Markdown Extra Specification (First Draft)

Michel Fortin michel.fortin at michelf.com
Tue May 6 23:57:19 EDT 2008


Le 2008-05-06 à 18:18, Sherwood Botsford a écrit :


> As a suggestion for the next pass at this, add an example of each,

> and how it should be rendered.

> I found fireball's web site fairly lucid for this.


The content model section currently includes a basic description of
each syntax element, but its primary goal is to explain the structure
of a Markdown Extra document. The parsing section is intended to
define without ambiguity the syntax for each element.

Nothing is set in stone though. I could, for instance, remove entirely
the syntax description part from the document model and leave that
entirely to the parsing section. I'll see what fits when I write the
parsing section.



> E.g.

> Example abbreviation definition

> *[TLA] :Three Letter Acronym

>

> Note, If I'm reading this correctly then

> * [TLA]: Three Letter Acronym

>

> would be incorrect, as there is a space after the asterisk and after

> the colon.

> It's also not clear if this critter has to appear on a line by itself.


This will be defined in more precise terms in due time.
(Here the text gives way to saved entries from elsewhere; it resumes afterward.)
(* ===== verification/VmClaims.v ===== *)
(** * What the virtual-memory routines guarantee

    The properties of [kernel/vm.c] that the rest of the kernel relies on,
    each with an instance on a concrete address space. *)

From S2P Require Import Prelude Riscv Mem Cstring State Kalloc PageTable Vm VmSpec Uvm UvmGrow UvmCopy.
From S2P Require Import UvmFree UvmIo Sample.

Section claims.
Context {KI : KernelImage}.

(** C18: [mappages] of unmapped pages returns 0 with exactly those pages mapped
    to consecutive physical pages with the given permissions, or, when no page
    is left for the tables, -1 with a prefix of them mapped.  The pages it
    adds to the tables come off the free list, and no byte outside the tables
    and those pages changes. *)
Theorem mappages_correct root va size pa perm s l :
  vm_inv s l 2 root -> 0 <= perm < 1024 ->
  0 <= va -> va mod 4096 = 0 -> 0 < size -> size mod 4096 = 0 -> va + size <= MAXVA ->
  0 <= pa -> pa mod 4096 = 0 -> pa + size <= 2 ^ 56 ->
  (forall a, va <= a < va + size -> has (pte_at (k_mem s) 2 root a) PTE_V = false) ->
  exists r m' f' new l' k,
    mappages root va size pa perm s = Ok r (vm_upd m' f' s) /\
    l = new ++ l' /\ vm_inv (vm_upd m' f' s) l' 2 root /\
    pt_pages m' 2 root ≡ₚ new ++ pt_pages (k_mem s) 2 root /\
    frame_out (new ++ pt_pages (k_mem s) 2 root) (k_mem s) m' /\
    mapped (k_mem s) m' root va pa perm k /\
    ((r = 0 /\ k = size / 4096) \/ (r = -1 /\ 0 <= k < size / 4096 /\ l' = [])).
Proof. apply mappages_run. Qed.

(** C16: [uvmalloc] from [oldsz] to [newsz] returns [newsz] with the memory
    grown by zeroed pages of the requested permissions, or 0 with the address
    space as it was before the call.  Either way what the process had is
    unchanged, and every page is still in exactly one of the free list, the
    tables and the user memory. *)
Theorem uvmalloc_correct s l root oldsz newsz xperm :
  uvm_sz s l root oldsz -> 0 <= oldsz <= newsz -> newsz <= TRAPFRAME -> 0 <= xperm < 1024 ->
  exists r m' f' l',
    uvmalloc root oldsz newsz xperm s = Ok r (vm_upd m' f' s) /\
    ((r = newsz /\ grown s (vm_upd m' f' s) l l' root (npg oldsz) (npg newsz) xperm) \/
     (r = 0 /\ rolled_back s (vm_upd m' f' s) l l' root (npg oldsz) (npg oldsz))).
Proof. apply uvmalloc_run. Qed.

(** [uvmdealloc] shrinks the memory to [newsz] (or leaves it alone if that
    is not smaller), gives the pages it unmaps back to the allocator, and does
    not change what is left. *)
Theorem uvmdealloc_correct s l root oldsz newsz :
  uvm_sz s l root oldsz -> 0 <= oldsz <= TRAPFRAME -> 0 <= newsz ->
  exists m' f' l',
    uvmdealloc root oldsz newsz s = Ok (Z.min oldsz newsz) (vm_upd m' f' s) /\
    uvm_sz (vm_upd m' f' s) l' root (Z.min oldsz newsz) /\
    owned (vm_upd m' f' s) l' root (seqZ 0 (npg (Z.min oldsz newsz))) ≡ₚ
      owned s l root (seqZ 0 (npg oldsz)) /\
    frame_out (owned s l root (seqZ 0 (npg oldsz))) (k_mem s) m' /\
    usame (k_mem s) m' root (npg (Z.min oldsz newsz)).
Proof. apply uvmdealloc_run. Qed.

(** C4: [uvmcopy] either returns 0 with the child's memory an exact copy of the
    parent's, contents and permissions, in pages of its own, or returns -1 with
    the child empty and its pages given back; the parent is unchanged. *)
Theorem uvmcopy_correct s l old new sz :
  pair_inv s l old (npg sz) new 0 -> 0 <= sz <= TRAPFRAME ->
  exists r m' f' l',
    uvmcopy old new sz s = Ok r (vm_upd m' f' s) /\
    ((r = 0 /\ copied s (vm_upd m' f' s) l l' old (npg sz) new 0 (npg sz)) \/
     (r = -1 /\ uncopied s (vm_upd m' f' s) l l' old (npg sz) new 0)).
Proof. apply uvmcopy_run. Qed.

(** C17: [uvmfree] of an address space whose trapframe and trampoline are already
    unmapped terminates without a panic and returns every page of it, memory
    and tables, to the free list exactly once, touching nothing else. *)
Theorem uvmfree_no_leak s l root sz :
  uvm_sz s l root sz -> 0 <= sz <= TRAPFRAME ->
  (forall va, TRAPFRAME <= va < 2 ^ 39 -> has (pte_at (k_mem s) 2 root va) PTE_V = false) ->
  exists m' f' l', uvmfree root sz s = Ok tt (vm_upd m' f' s) /\
    freed (upages (k_mem s) root (seqZ 0 (npg sz))) s (vm_upd m' f' s) l l'.
Proof. apply uvmfree_run. Qed.

(** C28: [copyout] writes the longest prefix of the range that the process may
    write, byte for byte, and nothing else; it returns 0 exactly when that is
    the whole range. *)
Theorem copyout_correct root l us src dstva len s :
  uvm_inv s l root us -> high_ok (k_mem s) root -> 0 <= dstva < 2 ^ 64 -> 0 <= len ->
  exists r n m', copyout root dstva src len s = Ok r (set_k_mem m' s) /\
    uvm_inv (set_k_mem m' s) l root us /\ copyout_post (k_mem s) m' root us src dstva 0 len r n.
Proof. apply copyout_run. Qed.

(** [copyin] delivers the bytes of the longest readable prefix of the range
    and returns 0 exactly when that is the whole range, whatever address and
    length user code passes. *)
Theorem copyin_correct root s srcva len :
  tree_ok (k_mem s) 2 root -> 0 <= srcva < 2 ^ 64 -> 0 <= len ->
  exists r n, copyin root srcva len s = Ok (r, ubytes (k_mem s) root srcva n) s /\ 0 <= n <= len /\
    (forall va, srcva <= va < srcva + n -> ureadable (k_mem s) root va = true) /\
    ((r = 0 /\ n = len) \/ (r = -1 /\ n < len /\ ureadable (k_mem s) root (srcva + n) = false)).
Proof. apply copyin_run. Qed.

(** C29: [copyinstr] returns 0 with the user's string up to and including its
    first NUL, or -1 when there is no NUL in the first [max] bytes or an
    unreadable page comes first; it never reads past either. *)
Theorem copyinstr_correct root s srcva max :
  tree_ok (k_mem s) 2 root -> 0 <= srcva < 2 ^ 64 -> 0 <= max ->
  exists r n, copyinstr root srcva max s = Ok (r, ubytes (k_mem s) root srcva n) s /\
    copyinstr_post (k_mem s) root srcva max r n.
Proof. apply copyinstr_run. Qed.

Lemma uwritable_readable s l root us va :
  uvm_inv s l root us -> high_ok (k_mem s) root -> 0 <= va ->
  uwritable (k_mem s) root va = true -> ureadable (k_mem s) root va = true.
Proof.
  intros Hinv Hhigh Hva Hw. destruct (uwritable_in _ _ _ _ _ Hinv Hhigh Hva Hw) as [Hin _].
  destruct (uvm_in _ _ _ _ Hinv _ Hin) as (_ & _ & _ & Rp). pose proof (ram_page_bounds _ Rp) as Hb.
  unfold upage in Hb. rewrite (pte_at_page _ _ (va / 4096 * 4096) va) in Hb by lia.
  unfold uwritable in Hw. unfold ureadable. rewrite !andb_true_iff in *.
  rewrite negb_true_iff, Z.eqb_neq. split; [tauto|lia].
Qed.

(** A buffer that [copyout] has put into a process's memory comes back
    unchanged from [copyin]. *)
Theorem copyout_copyin root l us src dstva len s s1 :
  uvm_inv s l root us -> high_ok (k_mem s) root -> 0 <= dstva < 2 ^ 64 -> 0 <= len ->
  copyout root dstva src len s = Ok 0 s1 ->
  copyin root dstva len s1 = Ok (0, map (fun i => u8 (src i)) (seqZ 0 len)) s1.
Proof.
  intros Hinv Hhigh Hva Hlen Hout.
  destruct (copyout_run root l us src dstva len s Hinv Hhigh Hva Hlen)
    as (r & n & m' & Hrun & Hinv' & Hn & Hw & Hrd & Ep & _ & Hres).
  rewrite Hrun in Hout. injection Hout as -> <-. destruct Hres as [[_ ->]|[? _]]; [|done].
  destruct (copyin_run root (set_k_mem m' s) dstva len) as (r & n & Hin & Hn' & _ & Hres);
    [apply (uvm_vm _ _ _ _ Hinv')|done|done|].
  cbn [k_mem set_k_mem] in Hin, Hres.
  assert (forall va, dstva <= va < dstva + len -> ureadable m' root va = true) as Hr.
  { intros va Hx. transitivity (ureadable (k_mem s) root va); [unfold ureadable; by rewrite Ep|].
    apply (uwritable_readable s l root us); [done|done|lia|by apply Hw]. }
  destruct Hres as [[-> ->]|(_ & ? & Hno)]; [|rewrite Hr in Hno by lia; done].
  rewrite Hin. do 2 f_equal. unfold ubytes.
  replace (seqZ dstva len) with (map (Z.add dstva) (seqZ 0 len)).
  2: { unfold seqZ. rewrite map_map. apply map_ext. intros i. lia. }
  rewrite map_map. apply map_ext_in. intros i Hi%list_elem_of_In%elem_of_seqZ.
  destruct (uwritable_in s l root us (dstva + i) Hinv Hhigh) as [Hus _]; [lia|apply Hw; lia|].
  rewrite Hrd by done. zdec; try lia. do 2 f_equal. lia.
Qed.

End claims.

(** ** Instances *)

Lemma mappages_witness :
  exists r m' f' new l' k,
    mappages sample_root 0 8192 0x80060000 PTE_R sample0 = Ok r (vm_upd m' f' sample0) /\
    sample_pages = new ++ l' /\ vm_inv (vm_upd m' f' sample0) l' 2 sample_root /\
    pt_pages m' 2 sample_root ≡ₚ new ++ pt_pages (k_mem sample0) 2 sample_root /\
    frame_out (new ++ pt_pages (k_mem sample0) 2 sample_root) (k_mem sample0) m' /\
    mapped (k_mem sample0) m' sample_root 0 0x80060000 PTE_R k /\
    ((r = 0 /\ k = 8192 / 4096) \/ (r = -1 /\ 0 <= k < 8192 / 4096 /\ l' = [])).
Proof.
  apply mappages_correct; [|solve [vm_compute; intuition discriminate]..|].
  - apply (uvm_vm _ _ _ _ (sample_empty sample_root ltac:(apply elem_of_cons; by left))).
  - intros a Ha. change (k_mem sample0) with sample_mem.
    rewrite pte_at_zero; [done|]. intros i Hi. by apply sample_zero.
Defined.

Lemma uvmalloc_witness :
  exists r m' f' l',
    uvmalloc sample_root 0 10000 PTE_W sample0 = Ok r (vm_upd m' f' sample0) /\
    ((r = 10000 /\ grown sample0 (vm_upd m' f' sample0) sample_pages l' sample_root (npg 0) (npg 10000) PTE_W) \/
     (r = 0 /\ rolled_back sample0 (vm_upd m' f' sample0) sample_pages l' sample_root (npg 0) (npg 0))).
Proof.
  apply uvmalloc_correct; [|solve [vm_compute; intuition discriminate]..].
  apply sample_empty. apply elem_of_cons. by left.
Defined.

Lemma uvmdealloc_witness :
  exists l m' f' l',
    uvmdealloc sample_root 5000 100 sample1 = Ok (Z.min 5000 100) (vm_upd m' f' sample1) /\
    uvm_sz (vm_upd m' f' sample1) l' sample_root (Z.min 5000 100) /\
    owned (vm_upd m' f' sample1) l' sample_root (seqZ 0 (npg (Z.min 5000 100))) ≡ₚ
      owned sample1 l sample_root (seqZ 0 (npg 5000)) /\
    frame_out (owned sample1 l sample_root (seqZ 0 (npg 5000))) (k_mem sample1) m' /\
    usame (k_mem sample1) m' sample_root (npg (Z.min 5000 100)).
Proof.
  destruct sample1_uvm as (l & m & f & _ & H & _). exists l.
  apply uvmdealloc_correct; [exact H|vm_compute; intuition discriminate|lia].
Defined.

Lemma uvmcopy_witness :
  exists l r m' f' l',
    uvmcopy sample_root sample_root2 5000 sample1 = Ok r (vm_upd m' f' sample1) /\
    ((r = 0 /\ copied sample1 (vm_upd m' f' sample1) l l' sample_root (npg 5000) sample_root2 0 (npg 5000)) \/
     (r = -1 /\ uncopied sample1 (vm_upd m' f' sample1) l l' sample_root (npg 5000) sample_root2 0)).
Proof.
  destruct sample1_pair as (l & H). exists l.
  apply uvmcopy_correct; [exact H|vm_compute; intuition discriminate].
Defined.

Lemma uvmfree_witness :
  exists l m' f' l', uvmfree sample_root 5000 sample1 = Ok tt (vm_upd m' f' sample1) /\
    freed (upages (k_mem sample1) sample_root (seqZ 0 (npg 5000))) sample1 (vm_upd m' f' sample1) l l'.
Proof.
  destruct sample1_uvm as (l & m & f & _ & H & _ & _ & Hs). exists l.
  apply uvmfree_no_leak; [exact H|vm_compute; intuition discriminate|].
  intros va Hva. rewrite (us_high _ _ _ _ Hs) by done.
  change (k_mem sample0) with sample_mem. rewrite pte_at_zero; [done|].
  intros i Hi. by apply sample_zero.
Defined.

Lemma copyout_witness :
  exists l r n m', copyout sample_root 4090 (fun i => 65 + i) 12 sample1 = Ok r (set_k_mem m' sample1) /\
    uvm_inv (set_k_mem m' sample1) l sample_root (seqZ 0 2) /\
    copyout_post (k_mem sample1) m' sample_root (seqZ 0 2) (fun i => 65 + i) 4090 0 12 r n.
Proof.
  destruct sample1_uvm as (l & m & f & _ & H & _). exists l.
  apply copyout_correct; [exact H|exact sample1_high|lia|lia].
Defined.

Lemma sample1_tree : tree_ok (k_mem sample1) 2 sample_root.
Proof. destruct sample1_uvm as (l & m & f & _ & H & _). apply (uvm_vm _ _ _ _ H). Qed.

Lemma copyin_witness :
  exists r n, copyin sample_root 4090 12 sample1 = Ok (r, ubytes (k_mem sample1) sample_root 4090 n) sample1 /\
    0 <= n <= 12 /\
    (forall va, 4090 <= va < 4090 + n -> ureadable (k_mem sample1) sample_root va = true) /\
    ((r = 0 /\ n = 12) \/ (r = -1 /\ n < 12 /\ ureadable (k_mem sample1) sample_root (4090 + n) = false)).
Proof. apply copyin_correct; [exact sample1_tree|lia|lia]. Defined.

Lemma copyinstr_witness :
  exists r n, copyinstr sample_root 4090 12 sample1 = Ok (r, ubytes (k_mem sample1) sample_root 4090 n) sample1 /\
    copyinstr_post (k_mem sample1) sample_root 4090 12 r n.
Proof. apply copyinstr_correct; [exact sample1_tree|lia|lia]. Defined.

(** A string written across a page boundary and read back. *)
Definition sample2 : kstate :=
  match copyout sample_root 4090 (fun i => 65 + i) 12 sample1 with Ok _ s => s | _ => sample1 end.

Lemma sample2_result :
  match copyout sample_root 4090 (fun i => 65 + i) 12 sample1 with Ok r _ => r | _ => -7 end = 0.
Proof. vm_compute. reflexivity. Qed.

Lemma sample2_run : copyout sample_root 4090 (fun i => 65 + i) 12 sample1 = Ok 0 sample2.
Proof.
  pose proof sample2_result as H. unfold sample2.
  destruct (copyout sample_root 4090 (fun i => 65 + i) 12 sample1); try discriminate H. by rewrite H.
Qed.

Lemma copyout_copyin_witness :
  copyin sample_root 4090 12 sample2 = Ok (0, map (fun i => u8 (65 + i)) (seqZ 0 12)) sample2.
Proof.
  destruct sample1_uvm as (l & m & f & _ & H & _).
  apply (copyout_copyin sample_root l (seqZ 0 2) (fun i => 65 + i) 4090 12 sample1 sample2);
    [exact H|exact sample1_high|lia|lia|exact sample2_run].
Defined.

Lemma kinit_witness :
  exists s' l, kinit zero_state = Ok tt s' /\ kmem_inv s' l /\ k_held s' = [] /\ forall p, p ∈ l <-> ram_page p.
Proof. apply (kinit_frees_all zero_state); [apply not_elem_of_nil|reflexivity]. Defined.

Lemma kalloc_witness :
  ((list_to_set sample_pages : gset Z) = ∅ /\ kalloc sample0 = Ok 0 sample0) \/
  (exists p s', kalloc sample0 = Ok p s' /\ p ∈ (list_to_set sample_pages : gset Z) /\
     free_pages s' (list_to_set sample_pages ∖ {[p]}) /\
     ram_page p /\ k_held s' = k_held sample0 /\ k_procs s' = k_procs sample0 /\
     (forall x, p <= x < p + 4096 -> load8 (k_mem s') x = 5) /\
     (forall x, x < p \/ p + 4096 <= x -> load8 (k_mem s') x = load8 (k_mem sample0) x)).
Proof.
  apply (kalloc_refines_set sample0 (list_to_set sample_pages)); [apply not_elem_of_nil|].
  exists sample_pages. split; [exact sample_kmem|reflexivity].
Defined.

Lemma kfree_witness :
  exists s', kfree sample_root sample0 = Ok tt s' /\
     free_pages s' ({[sample_root]} ∪ list_to_set sample_pages) /\ k_held s' = k_held sample0 /\
     (forall x, sample_root + 8 <= x < sample_root + 4096 -> load8 (k_mem s') x = 1) /\
     (forall x, x < sample_root \/ sample_root + 4096 <= x -> load8 (k_mem s') x = load8 (k_mem sample0) x).
Proof.
  apply (kfree_refines_set sample0 (list_to_set sample_pages) sample_root).
  - apply not_elem_of_nil.
  - exists sample_pages. split; [exact sample_kmem|reflexivity].
  - pose proof sample_ram as [H _]%Forall_cons. exact H.
  - rewrite elem_of_list_to_set. apply (bool_decide_unpack _). vm_compute. exact I.
Defined.

(** An address inside a page. *)
Lemma kfree_rejects_witness : kfree (sample_root + 1) sample0 = Panic "kfree".
Proof. apply (kfree_rejects sample0 (sample_root + 1)). intros [H _]. vm_compute in H. discriminate. Defined.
I'm not there
just yet.

That said, I think the first one should be allowed, but not the second
one. Putting a space before a colon is common in the French-speaking
world, and don't think it causes a problem to allow it; whereas the
second one is ambiguous with a list item and I'd rather have the user
see a list item where he doesn't expect one than seeing a list item
disappear because it looks like an abbreviation definition.

In fact, the first one is allowed by PHP Markdown Extra, but not the
second one which becomes a list item.



> If the abbreviation is long enough that it spans line ends, is that

> ok?

>

> * [ODITLOID]: A Day in the Life of Ivan

> Denisovich (Alexander Solzhenitsyn)


Currently, PHP Markdown Extra doesn't handle that very well. I'm not
sure what will the final specification should say about this. I'll
look at it when doing the parsing section.



> ***

> A lot of the critters that appear as references aren't clear about

> how they

> appear in the text, and how they appear when resolved. The footnote

> dfinition starts with [^ but does the footnote in the text also

> start that way?


I'm not sure I understand your concern here. The spec may not be clear
about that currently, but the spec's extra features are coming from
PHP Markdown Extra, and so will follow PHP Markdown Extra's syntax.
Please take a look at this document:
<http://michelf.com/projects/php-markdown/extra/#footnotes>



> 2.2.1 Link Reference

>

> Quote:

> A link reference is alone on a line. It begins with the reference

> name inside square brackets, optionally followed by a space or a no-

> break-space, a colon, a URI (either enclosed in angle brackets or

> not), and an optional title enclosed in single or double quotes, or

> in parenthesis (which can be preceded by a newline).

>

>

> four things:

> 1. Sometimes the link is *(@*&^(^ long. So if I'm editing with vi, I

> have everything else in 60-70 column

> lines, then this great bloody honker. I'd like an optional syntax

> for breaking a long URI into chunks.

>

> Eg. the usual unix convention of \ with optional trailing whitespace

> means continued on next line, with the \ and whitespace going to the

> bit bucket.


I'm not sure that's useful enough to justify the added complexity for
parsers. But still, please remind me of this problem after I've done
the part of the parsing section that deals with URLs.



> 2. I'd like some way to hook references to an external file, or

> database lookup instead of doing them internally.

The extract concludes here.